Data to use: Begin

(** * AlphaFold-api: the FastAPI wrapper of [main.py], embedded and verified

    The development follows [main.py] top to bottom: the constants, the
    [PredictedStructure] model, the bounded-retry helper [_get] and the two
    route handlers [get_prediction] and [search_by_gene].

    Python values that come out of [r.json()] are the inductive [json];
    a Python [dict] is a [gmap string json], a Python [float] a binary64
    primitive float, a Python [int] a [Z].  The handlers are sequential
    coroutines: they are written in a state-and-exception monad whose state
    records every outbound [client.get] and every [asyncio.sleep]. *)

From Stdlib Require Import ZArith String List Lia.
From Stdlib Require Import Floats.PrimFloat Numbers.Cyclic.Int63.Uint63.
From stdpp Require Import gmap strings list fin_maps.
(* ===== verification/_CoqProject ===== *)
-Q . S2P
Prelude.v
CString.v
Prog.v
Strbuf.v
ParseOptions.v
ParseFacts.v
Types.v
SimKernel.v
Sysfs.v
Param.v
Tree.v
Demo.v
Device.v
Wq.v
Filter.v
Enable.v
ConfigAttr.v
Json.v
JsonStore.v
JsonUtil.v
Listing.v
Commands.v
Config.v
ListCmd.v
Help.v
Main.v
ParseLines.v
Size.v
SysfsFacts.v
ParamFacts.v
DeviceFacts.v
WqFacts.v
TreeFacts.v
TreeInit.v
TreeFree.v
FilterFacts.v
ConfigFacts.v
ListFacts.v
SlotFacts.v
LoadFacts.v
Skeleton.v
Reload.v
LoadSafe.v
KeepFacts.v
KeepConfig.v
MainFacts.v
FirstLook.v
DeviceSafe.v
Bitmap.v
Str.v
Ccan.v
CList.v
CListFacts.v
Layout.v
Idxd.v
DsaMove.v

Data to use: End
Data to use: Begin

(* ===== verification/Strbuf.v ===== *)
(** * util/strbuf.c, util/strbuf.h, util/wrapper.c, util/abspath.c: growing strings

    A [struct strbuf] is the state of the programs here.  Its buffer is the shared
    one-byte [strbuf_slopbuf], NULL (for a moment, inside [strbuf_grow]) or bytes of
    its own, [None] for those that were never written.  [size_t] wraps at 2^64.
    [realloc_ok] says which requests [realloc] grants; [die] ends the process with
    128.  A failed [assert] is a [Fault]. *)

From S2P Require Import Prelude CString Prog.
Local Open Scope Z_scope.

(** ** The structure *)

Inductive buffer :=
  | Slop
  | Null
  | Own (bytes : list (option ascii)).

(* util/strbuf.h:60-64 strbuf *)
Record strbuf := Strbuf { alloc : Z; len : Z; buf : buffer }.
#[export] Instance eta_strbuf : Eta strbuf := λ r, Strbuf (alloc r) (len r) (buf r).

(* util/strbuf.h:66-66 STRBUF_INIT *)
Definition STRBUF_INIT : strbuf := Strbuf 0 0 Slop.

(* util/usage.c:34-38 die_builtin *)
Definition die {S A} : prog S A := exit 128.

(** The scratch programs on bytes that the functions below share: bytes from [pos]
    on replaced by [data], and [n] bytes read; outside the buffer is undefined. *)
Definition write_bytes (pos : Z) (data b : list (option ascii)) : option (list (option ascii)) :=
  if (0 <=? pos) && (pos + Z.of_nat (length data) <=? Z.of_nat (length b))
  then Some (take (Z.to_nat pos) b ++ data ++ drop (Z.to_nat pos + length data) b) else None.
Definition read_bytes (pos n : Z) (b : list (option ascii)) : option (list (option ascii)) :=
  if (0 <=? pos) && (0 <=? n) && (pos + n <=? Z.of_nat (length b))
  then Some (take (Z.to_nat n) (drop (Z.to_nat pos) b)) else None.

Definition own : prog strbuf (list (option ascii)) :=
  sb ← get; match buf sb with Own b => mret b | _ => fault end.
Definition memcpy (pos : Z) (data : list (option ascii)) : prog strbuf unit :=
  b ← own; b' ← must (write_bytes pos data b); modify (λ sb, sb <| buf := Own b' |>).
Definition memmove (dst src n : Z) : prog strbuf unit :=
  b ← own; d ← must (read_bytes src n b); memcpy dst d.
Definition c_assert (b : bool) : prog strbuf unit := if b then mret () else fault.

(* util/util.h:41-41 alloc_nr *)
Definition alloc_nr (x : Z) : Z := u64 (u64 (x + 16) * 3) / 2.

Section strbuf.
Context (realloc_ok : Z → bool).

Data to use: End
Data to use: Begin

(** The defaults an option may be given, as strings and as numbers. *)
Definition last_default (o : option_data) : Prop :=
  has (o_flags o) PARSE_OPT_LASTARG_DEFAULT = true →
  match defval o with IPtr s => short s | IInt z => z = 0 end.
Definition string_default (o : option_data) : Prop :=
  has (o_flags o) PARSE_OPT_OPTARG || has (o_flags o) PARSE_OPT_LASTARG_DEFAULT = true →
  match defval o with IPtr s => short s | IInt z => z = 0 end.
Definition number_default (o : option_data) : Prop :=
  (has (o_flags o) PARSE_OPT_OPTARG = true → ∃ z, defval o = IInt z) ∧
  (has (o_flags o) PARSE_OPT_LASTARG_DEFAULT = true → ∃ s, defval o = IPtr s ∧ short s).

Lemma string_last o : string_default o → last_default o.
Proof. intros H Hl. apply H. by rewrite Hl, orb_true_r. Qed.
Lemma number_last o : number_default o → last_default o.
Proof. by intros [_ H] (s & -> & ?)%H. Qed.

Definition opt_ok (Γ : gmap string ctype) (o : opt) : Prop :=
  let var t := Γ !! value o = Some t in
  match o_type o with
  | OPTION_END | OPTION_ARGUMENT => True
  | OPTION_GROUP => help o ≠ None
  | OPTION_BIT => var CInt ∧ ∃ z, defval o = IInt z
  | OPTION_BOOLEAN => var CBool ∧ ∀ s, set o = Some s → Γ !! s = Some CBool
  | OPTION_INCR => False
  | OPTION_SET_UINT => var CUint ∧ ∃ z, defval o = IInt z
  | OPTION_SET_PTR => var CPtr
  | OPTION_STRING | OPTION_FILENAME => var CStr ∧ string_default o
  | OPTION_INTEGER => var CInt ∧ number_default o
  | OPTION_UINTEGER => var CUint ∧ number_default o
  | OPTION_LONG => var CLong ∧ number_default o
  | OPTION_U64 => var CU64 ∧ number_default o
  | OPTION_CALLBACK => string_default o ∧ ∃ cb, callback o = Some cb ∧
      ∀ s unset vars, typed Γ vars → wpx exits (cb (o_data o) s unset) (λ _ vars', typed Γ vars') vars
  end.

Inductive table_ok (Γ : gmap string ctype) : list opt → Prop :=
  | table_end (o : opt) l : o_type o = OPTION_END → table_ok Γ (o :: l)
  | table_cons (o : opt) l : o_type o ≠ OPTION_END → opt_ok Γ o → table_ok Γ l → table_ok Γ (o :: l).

Data to use: End

> _Exercise aim_
Report each line above containing the string "Prop".

> _Result for this exercise_
Definition last_default (o : option_data) : Prop :=
Definition string_default (o : option_data) : Prop :=
Definition number_default (o : option_data) : Prop :=
Definition opt_ok (Γ : gmap string ctype) (o : opt) : Prop :=
Inductive table_ok (Γ : gmap string ctype) : list opt → Prop :=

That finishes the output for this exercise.